Context-sensitive solutions (CSS) is a theoretical and practical approach to transportation decision-making and design that takes into consideration the communities and lands through which streets, roads, and highways pass ("the context"). The term is closely related to but distinguishable from context-sensitive design in that it asserts that all decisions in transportation planning, project development, operations, and maintenance should be responsive to the context in which these activities occur, not simply the design process. CSS seeks to balance the need to move vehicles efficiently and safely with other desirable outcomes, including historic preservation, environmental sustainability, and the creation of vital public spaces. In transit projects, CSS generally refers to context sensitive planning, design, and development around transit stations, also known as transit-oriented development.

Overview

In contrast to long-standing practices in transportation design that place primary importance on moving traffic (vehicular throughput), the CSS process emphasizes that transportation facilities should fit their physical settings and preserve scenic, aesthetic, historic and environmental resources, while maintaining safety and mobility. For instance, if a state highway that passes through a downtown main street, applying CSS principles would entail creating a street where the movement of vehicles does not impede pedestrian activity and sidewalk commerce, rather than a street that is simply widened and straightened to increase speed, capacity and mobility for vehicles as a singular transportation objective. CSS therefore includes principles for context-sensitive decision-making that place a high value on community input and consensus, and more technical principles of context sensitive design.

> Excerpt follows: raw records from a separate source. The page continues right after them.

Lemma setup_events model s r s' :
  setup W model s = (r, s') ->
  events (log s') = events (log s) \/
  events (log s') = events (log s) ++ [ready_event (model_sample_rate W model)].
Proof.
  unfold setup, bind, call_transcribe_stream, call_enter, bind, method, tell,
    record, send_json.
  intros H.
  repeat (split_match_in H; simpl in H; try discriminate);
    injection H as Hr Hs; subst r s'; simpl;
    rewrite ?events_app; simpl; rewrite ?app_nil_r; auto.
Qed.

Lemma on_exception_events e k s r s' :
  on_exception W e = Some k -> k s = (r, s') ->
  events (log s') = events (log s) \/
  events (log s') = events (log s) ++ [error_event (str_exn e)].
Proof.
  destruct e; simpl; intros Hk; inversion Hk; subst; unfold send_json;
    destruct (send_result W (sends s)); intros H; inversion H; subst; simpl;
    rewrite ?events_app; simpl; auto.
Qed.

(** Every event of a session with a model is the ready event or an event
    of the loop. *)
Lemma session_events model inbox r s :
  session W (Some model) inbox = (r, s) ->
  Forall (handler_event (model_sample_rate W model)) (events (log s)).
Proof.
  intros H.
  destruct (session_stages _ _ _ _ H)
    as (r0 & s0 & r1 & s1 & r2 & s2 & H0 & H1 & H2 & Hfin).
  set (ok := handler_event (model_sample_rate W model)).
  assert (Hloop : forall l, Forall loop_event l -> Forall ok l).
  { intros l Hl. eapply Forall_impl; [|exact Hl]. intros ev Hev. right; exact Hev. }
  assert (E0 : Forall ok (events (log s0))).
  { destruct (setup_events _ _ _ _ H0) as [E|E]; rewrite E; simpl;
      repeat constructor. }
  assert (E1 : Forall ok (events (log s1))).
  { destruct r0 as [[]|e|]; try (inversion H1; subst; exact E0).
    destruct (loop_events _ _ _ _ H1) as (ext & He & Hf).
    rewrite He. apply Forall_app; auto. }
  assert (E2 : Forall ok (events (log s2))).
  { destruct r1 as [[]|e|]; try (inversion H2; subst; exact E1).
    destruct (on_exception W e) as [k|] eqn:Hk; [|inversion H2; subst; exact E1].
    destruct (on_exception_events _ _ _ _ _ Hk H2) as [E|E]; rewrite E; auto.
    apply Forall_app; split; [exact E1|].
    constructor; [right; constructor | constructor]. }
  destruct Hfin as [(_ & _ & ->)|(_ & _ & Ht)]; [exact E2|].
  rewrite (teardown_events W _ _ Ht). exact E2.
Qed.
(** * Prism: field inference, chart-field selection, dataset reduction, cache

    A shallow embedding of the algorithmic core of the dashboard:

    - [Double]: JavaScript numbers (IEEE 754 binary64, round to nearest even);
    - [JS]: cell values, [parseFloat], the regular expressions of the
      sources, [Set] sizes and [Array.prototype.sort];
    - [DataCache] and [Reducer]: lib/utils/data-cache.ts;
    - [Stats]: lib/services/data-analysis.ts ([getDatasetStats]);
    - [Dashboard]: app/dashboard/page.tsx ([handleAddChart],
      [generateDemoData], [handleDataImported]);
    - [Chart]: components/visualizations/ChartComponent.tsx (the data
      transformation of the effect hook and the pie data of [renderChart]).

    The definitions come first, the properties after them. *)

From Stdlib Require Import ZArith QArith Qpower Qround Qabs Lia Lqa.
From Stdlib Require Import List Bool String Ascii Permutation Sorted.
From Stdlib Require Import Floats.
From Stdlib Require Qcanon.
Import ListNotations.

Set Implicit Arguments.

(* ================================================================== *)
(** * JavaScript numbers *)
(* ================================================================== *)

(** A JavaScript number is a binary64 value.  A finite value is kept as the
    exact rational it denotes (in lowest terms); every arithmetic operation
    computes the exact rational result and rounds it to the nearest binary64
    value, ties to even, overflowing to an infinity beyond the largest finite
    value.  The sign of zero is not tracked: [-0] and [+0] are one value
    (they are equal for [===], for [Set] membership and for truthiness, and
    none of the modelled code divides by a zero). *)
Module Double.

Local Open Scope Q_scope.

Inductive num : Type :=
| NaN
| PInf
| NInf
| Fin (q : Q).

(** Exponent of the least positive (subnormal) value, [2 ^ -1074]. *)
Definition emin : Z := -1074.

(** [ilog2 x] is the integer [l] with [2 ^ l <= x < 2 ^ (l + 1)], for [0 < x]. *)
Definition ilog2 (x : Q) : Z :=
  let d := (Z.log2 (Qnum x) - Z.log2 (Z.pos (Qden x)))%Z in
  if Qle_bool (2 ^ d) x then d else (d - 1)%Z.

(** Nearest integer, ties to the even one. *)
Definition rne (x : Q) : Z :=
  let f := Qfloor x in
  match Qcompare (x - inject_Z f) (1 # 2) with
  | Lt => f
  | Gt => (f + 1)%Z
  | Eq => if Z.even f then f else (f + 1)%Z
  end.

(** Exponent of the unit in the last place of the binade of [x]: 53
    significant bits, never below [emin]. *)
Definition ulp_exp (x : Q) : Z := Z.max (ilog2 (Qabs x) - 52) emin.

When CSS principles are applied to transportation projects, the process involves a much broader range of disciplines than traditional transportation design methods, which rely exclusively on the judgment of traffic engineers. CSS is a collaborative, interdisciplinary approach that involves everyone with a significant stake in the project, such as the residents, businesses and local institutions that will be affected by an intervention or a failure to address the transportation implications of development such as congestion. Rather than approaching these stakeholders at the tail end of the design process in an attempt to gain approval, CSS emphasizes the need to incorporate their feedback from the very outset of the planning and design development processes and during all subsequent stages of construction, operations and maintenance.

Qualities of a CSS project

The following list of qualities (developed at a 1998 conference for transportation planners called "Thinking Beyond the Pavement"^[1]) describe the core goals of the CSS process.

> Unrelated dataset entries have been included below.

(** * T-shirt designer: element store, placement gestures and export workflow

    A shallow embedding of the state logic of [src/App.tsx] (the [Designer]
    component) and [src/hooks/useExport.ts] (the [useExport] hook), with what
    [src/components/ExportModal.tsx] adds to it: the [disabled] attribute of
    the format buttons and the place where the error message is displayed.
    The theme, the texture slider and the garment drawing hold no state that
    the element store or the export workflow reads, and are left out.

    React state is a record; every handler is a function on that record.  A
    handler that suspends (the [FileReader] callback of [handleImageUpload],
    the [await] of [exportAsFile], the [setTimeout] of [handleOpenExport])
    leaves a pending task holding the variables its closure captured at the
    render in which it was created; the task is resumed by a later event with
    the browser's response.

    The editor panel and the export modal are children of [AnimatePresence]
    and have an [exit] animation: when their condition turns false they stay
    in the document, as they were last rendered, until the animation is
    over.  Their handlers are then those of that last render, with the
    [elements], [selectedId], [isExporting] and [exportError] it had.  The
    state therefore also holds what of the two is in the document.  State
    updates made by one handler, or by one resumption of a suspended one, are
    rendered together. *)

From Stdlib Require Import List ZArith QArith Qround String Ascii Bool Lia DecimalString.
From Stdlib Require DecimalPos DecimalZ.
From Stdlib Require Import Lqa.
Import ListNotations.
Lemma canonical_interval_parses (ds unit : string) (n : Z) :
  canonicalNumeral ds = true ->
  strconv.parseDigits 0 ds = Some n ->
  n <= strconv.MaxInt ->
  In unit intervalUnits ->
  parseCustomReportInterval (ds ++ " " ++ unit) = inr (n, unit).
Proof.
  intros Hc Hp Hmax Hu.
  pose proof (canonical_nonneg _ _ Hp) as Hn.
  apply parse_accepts. exists ds. repeat split; trivial.
  exists "", ds, n. simpl. repeat split; auto.
  - intros ->. discriminate.
  - unfold strconv.MinInt. lia.
Qed.

(** From the amount: what ["%d %s"] prints for an amount in
    [0 .. MaxInt] and a unit parses back to them. *)
Lemma formatted_interval_parses (n : Z) (unit : string) :
  0 <= n <= strconv.MaxInt -> In unit intervalUnits ->
  parseCustomReportInterval (fmt.Sprintf_d_s n unit) = inr (n, unit).
Proof.
  intros [Hn Hmax] Hu.
  destruct (formatUint_is_canonical n Hn) as [Hc Hp].
  unfold fmt.Sprintf_d_s, strconv.FormatInt.
  destruct (Z.ltb_spec n 0); [lia|].
  now apply canonical_interval_parses.
Qed.

(** A spelling that is not canonical parses too, and is not reproduced:
    the reformatted string is the canonical one. *)
Example noncanonical_interval :
  parseCustomReportInterval "007 days" = inr (7, "days")
  /\ fmt.Sprintf_d_s 7 "days" = "7 days"
  /\ parseCustomReportInterval "+7 days" = inr (7, "days").
Proof. repeat split; vm_compute; reflexivity. Qed.

(** C5, as the specification states it, fails: the amount token of
    ["-3 days"] is no positive-or-zero decimal integer (it is not even a
    string of digits), and the parser returns the amount [-3]. *)
Lemma negative_amount_accepted :
  strings.Split "-3 days" " " = ["-3"; "days"]
  /\ allDigits "-3" = false
  /\ parseCustomReportInterval "-3 days" = inr (-3, "days").
Proof. repeat split; vm_compute; reflexivity. Qed.
Lemma normalise_whitespace (text : string) :
  let page := str_join " " (Py.split text) in
  Py.split page = Py.split text
  /\ str_join " " (Py.split page) = page
  /\ (SEOAnalyzer.blank (Some page) = true <-> page = "")
  /\ (page = "" <-> Py.strip text = "").
Proof.
  intros page.
  assert (Py.split page = Py.split text) as Hsplit.
  { apply split_join; [apply split_from_no_space; reflexivity
                      |apply split_from_truthy]. }
  split; [exact Hsplit|]. split; [subst page; rewrite Hsplit; reflexivity|].
  assert (page = "" <-> Py.strip text = "") as Hempty.
  { rewrite <- split_nil. split.
    - intros Hp. rewrite <- Hsplit, Hp. reflexivity.
    - intros Hn. subst page. rewrite Hn. reflexivity. }
  split; [|exact Hempty].
  rewrite blank_spec, negb_true_iff, truthy_empty, <- split_nil, Hsplit,
    split_nil.
  symmetry. exact Hempty.
Qed.

(** X15. Both fetch functions pass on the exception of a failed request
    and otherwise return the cleaned text with its whitespace normalised:
    the words are those of the cleaned text, in order, separated by single
    spaces (normalising again changes nothing), and the result is empty
    exactly when the cleaned text is blank.  So the scoring engine rejects
    a fetched page as blank exactly when the page is the empty string. *)
Theorem extract_html_normalises (web : ExtractHtml.Web) (url : string) :
  (forall e, ExtractHtml.http_get web url = inl e ->
             ExtractHtml.extract_html web url = inl e
             /\ ExtractHtml.extract_text_from_html web url = inl e)
  /\ (forall text, ExtractHtml.http_get web url = inr text ->
        exists page words,
          ExtractHtml.extract_html web url = inr page
          /\ ExtractHtml.extract_text_from_html web url = inr words
          /\ Py.split page = Py.split (ExtractHtml.clean_markup web text)
          /\ Py.split words = Py.split (ExtractHtml.visible_text web text)
          /\ str_join " " (Py.split page) = page
          /\ str_join " " (Py.split words) = words
          /\ (SEOAnalyzer.blank (Some page) = true <-> page = "")
          /\ (page = ""
              <-> Py.strip (ExtractHtml.clean_markup web text) = "")).
Proof.
  unfold ExtractHtml.extract_html, ExtractHtml.extract_text_from_html.
  split.
  - intros e ->. split; reflexivity.
  - intros text ->.
    destruct (normalise_whitespace (ExtractHtml.clean_markup web text))
      as (Hp1 & Hp2 & Hp3 & Hp4).
    destruct (normalise_whitespace (ExtractHtml.visible_text web text))
      as (Hw1 & Hw2 & _).
    eexists. eexists. split; [reflexivity|]. split; [reflexivity|].
    repeat split; try assumption; try apply Hp3; try apply Hp4.
Qed.

(** ** Serializers and creation endpoints *)

Local Open Scope list_scope.

(** X16. The analysis serializer accepts a request exactly when one of
    [url] and [content] is given (not [None], not empty) and the other is
    not, and then returns the data unchanged. *)
Theorem validate_exactly_one_input (data data' : Serializers.AnalysisCreateData) :
  Serializers.validate data = inr data'
  <-> data' = data
      /\ ((SEOOptimizerService.falsy (Serializers.url data) = false
           /\ SEOOptimizerService.falsy (Serializers.content data) = true)
          \/ (SEOOptimizerService.falsy (Serializers.url data) = true
              /\ SEOOptimizerService.falsy (Serializers.content data) = false)).
Proof.
  unfold Serializers.validate.
  destruct (SEOOptimizerService.falsy (Serializers.url data)),
           (SEOOptimizerService.falsy (Serializers.content data)); simpl;
    split; try discriminate; intuition congruence.
Qed.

The CSS Product: Qualities of Excellence in Transportation Design
The "Qualities that Characterize Excellence in Transportation Design" – that is, of the physical end product of the CSS process – are:
The project satisfies the purpose and needs as agreed to by a full range of stakeholders.
This agreement is forged in the earliest phase of the project and amended as warranted as the project develops.
The project is a safe facility for both the user and the community.
The project is in harmony with the community, and it preserves environmental, scenic, aesthetic, historic, and natural resource values of the area, i.e., exhibits context sensitive design.
The project exceeds the expectations of both designers and stakeholders and achieves a level of excellence in people's minds.
The project involves efficient and effective use of the resources (time, budget, community) of all involved parties.
The project is designed and built with minimal disruption to the community.
The project is seen as having added lasting value to the community.
— As agreed upon by participants of the Thinking Beyond the Pavement Conference, 1998

The CSS process

This outline of the core steps in the CSS process was also developed at the "Thinking Beyond the Pavement" conference.

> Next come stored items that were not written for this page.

(** * telemetry.js: the Do-Not-Track gate of the WebVR template

    A shallow embedding of [src/lib/telemetry.js] and the properties of its
    privacy gate, its one-shot initialisation and its script loader.

    The module is browser code: everything it does is an effect on the page
    (properties of [window], children of [document.head], the console, the
    User Timing buffer).  The page is modelled as a record [World]; a
    JavaScript function is a computation [JS A] that threads the world and
    either completes normally or throws. *)

From stdpp Require Import gmap strings list pretty.
From Stdlib Require Import Ascii ZArith QArith Qround Lia Lqa.

#[local] Set Warnings "-register-all".
#[local] Open Scope string_scope.
#[local] Open Scope list_scope.

(** ** JavaScript values *)

(** The values the module touches.  Numbers are integer valued: the only
    numbers the module creates are [Math.round] results and time stamps of
    [new Date()].  An object is its map of own properties. *)
Inductive JSVal : Type :=
| VUndef
| VNull
| VBool (b : bool)
| VNum (z : Z)
| VStr (s : string)
| VObj (props : gmap string JSVal).

(** [ToBoolean]. *)
Definition truthy (v : JSVal) : bool :=
  match v with
  | VUndef | VNull => false
  | VBool b => b
  | VNum z => negb (z =? 0)%Z
  | VStr s => negb (String.eqb s "")
  | VObj _ => true
  end.

(** [v === s] for a string literal [s]: no coercion, only a string equals a
    string. *)
Definition strict_eq_str (v : JSVal) (s : string) : bool :=
  match v with
  | VStr t => String.eqb t s
  | _ => false
  end.

(** [v || {}]. *)
Definition or_empty (v : JSVal) : JSVal :=
  if truthy v then v else VObj ∅.

(** [v.k] for a value that is not [undefined] or [null] (every read in the
    module follows [v = v || {}]).  A primitive has none of the keys the
    module reads. *)
Definition get_prop (v : JSVal) (k : string) : JSVal :=
  match v with
  | VObj m => default VUndef (m !! k)
  | _ => VUndef
  end.

(** [ToString], as the host applies it to a [DOMString] argument.  It is
    the host's on strings, [undefined], [null], booleans, integers up to
    2^53 in magnitude (larger numbers are rounded or in exponent form) and
    plain objects without a [toString] of their own; see
    [prints_faithfully]. *)
Definition to_string (v : JSVal) : string :=
  match v with
  | VUndef => "undefined"
  | VNull => "null"
  | VBool true => "true"
  | VBool false => "false"
  | VNum z => pretty z
  | VStr s => s
  | VObj _ => "[object Object]"
  end.

(** ** Exceptions and completions *)

Inductive Exn : Type :=
| TypeError (msg : string)
| ReferenceError (msg : string)
| SyntaxError (msg : string).

Inductive Completion (A : Type) : Type :=
| Normal (a : A)
| Throw (e : Exn).
Arguments Normal {A} a.
Arguments Throw {A} e.

(** ** The page *)

(** The function stored in [window.gtag]: the one line 68 installs, or one
    the page had installed before the module ran (opaque). *)
Inductive GtagFn : Type :=
| GtagPush
| GtagHost.

(** What [telemetry._gtag] evaluates to (lines 38-42). *)
Inductive Fn : Type :=
| NO_OP
| WindowGtag (g : GtagFn).

(** An element of [window.dataLayer]: an [arguments] object pushed by
    [gtag], or anything else the page had put there. *)
Inductive DLItem : Type :=
| DLArguments (args : list JSVal)
| DLOther (v : JSVal).

(** One call made on the analytics channel: the function that received it
    and its arguments. *)
Record GtagCall : Type := {
  callee : Fn;
  call_args : list JSVal
}.

(** The closures handed to [injectScript] as [callback]. *)
Inductive Callback : Type :=
| AnalyticsLoaded   (* lines 71-76 *)
| RavenLoaded.      (* lines 82-92 *)

(** An [HTMLScriptElement].  [src] and [crossOrigin] are the IDL attributes
    of the interface; [crossOrigin] reflects the [crossorigin] content
    attribute, and [None] is its missing value, for which the script is
    fetched in no-cors mode.  JavaScript property names are case sensitive:
    every other name assigned on the element is an ordinary own property,
    kept in [expando], that the fetch never reads. *)
Record ScriptEl : Type := {
  src : string;
  crossOrigin : option string;
  expando : gmap string JSVal;
  listener : option Callback
}.

(** The request mode the HTML standard derives from the element. *)
Inductive RequestMode : Type :=
| NoCors
| CorsAnonymous
| CorsUseCredentials.

Definition ascii_lower (c : ascii) : ascii :=
  let n := nat_of_ascii c in
  if ((65 <=? n) && (n <=? 90))%nat then ascii_of_nat (n + 32) else c.

Fixpoint lower (s : string) : string :=
  match s with
  | EmptyString => EmptyString
  | String c s' => String (ascii_lower c) (lower s')
  end.

Definition request_mode (el : ScriptEl) : RequestMode :=
  match crossOrigin el with
  | None => NoCors
  | Some v => if String.eqb (lower v) "use-credentials" then CorsUseCredentials
              else CorsAnonymous
  end.

(** The global [Raven] of raven.js once its script has run. *)
Record RavenObj : Type := {
  raven_dsn : option string;
  raven_installed : bool
}.

Inductive EntryType : Type :=
| Mark
| Measure.

(** A [PerformanceEntry] of the User Timing buffer. *)
Record PerfEntry : Type := {
  entry_name : string;
  entryType : EntryType;
  startTime : Q;
  duration : Q
}.

(** The bound tracker of [configureBoundTracker]: [NO_OP], or the closure
    [trackingFunction] with its captured [groups]. *)
Inductive Tracker : Type :=
| TrackerNoOp
| TrackingFunction (groups : JSVal).

(** The two members of [telemetry.performance]: [NO_OP] (lines 44-47) or
    the closures of [setupPerformanceAPI] over [tracker]. *)
Inductive PerfFn : Type :=
| PerfNoOp
| PerfBound (tracker : Tracker).

Record PerfAPI : Type := {
  mark : PerfFn;
  measure : PerfFn
}.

The CSS Process: Characteristics of the Process That Yield Excellence
"The Characteristics of the Process that will Yield Excellence in Transportation Design" are:
Communication with all stakeholders is open, honest, early, and continuous.
A multidisciplinary team is established early, with disciplines based on the needs of the specific project, and with the inclusion of the public.
A full range of stakeholders is involved with transportation officials in the scoping phase (the period before design is begun when the scope of the project is agreed upon). The purposes of the project are clearly defined, and consensus on the scope is forged before proceeding.
The highway development process is tailored to meet the circumstances. This process should examine multiple alternatives that will result in a consensus of approach methods.
A commitment to the process from top agency officials and local leaders is secured.
The public involvement process, which includes informal meetings, is tailored to the project.
The landscape, the community, and valued resources are understood before engineering design is started. A full range of tools for communication about project alternatives is used (e.g., visualization).
— As agreed upon by participants of the Thinking Beyond the Pavement Conference, 1998

History

The initial guiding principles of CSS came out of the 1998 "Thinking Beyond the Pavement" conference as a means to describe and foster transportation projects that preserve and enhance the natural and built environments along with economic and social assets for neighborhoods they pass through. In 2003, the Federal Highway Administration announced that under one of its three Vital Few Objectives (Environmental Stewardship and Streamlining) they had a target goal of achieving CSS integration within all state Departments of Transportation by September 2007.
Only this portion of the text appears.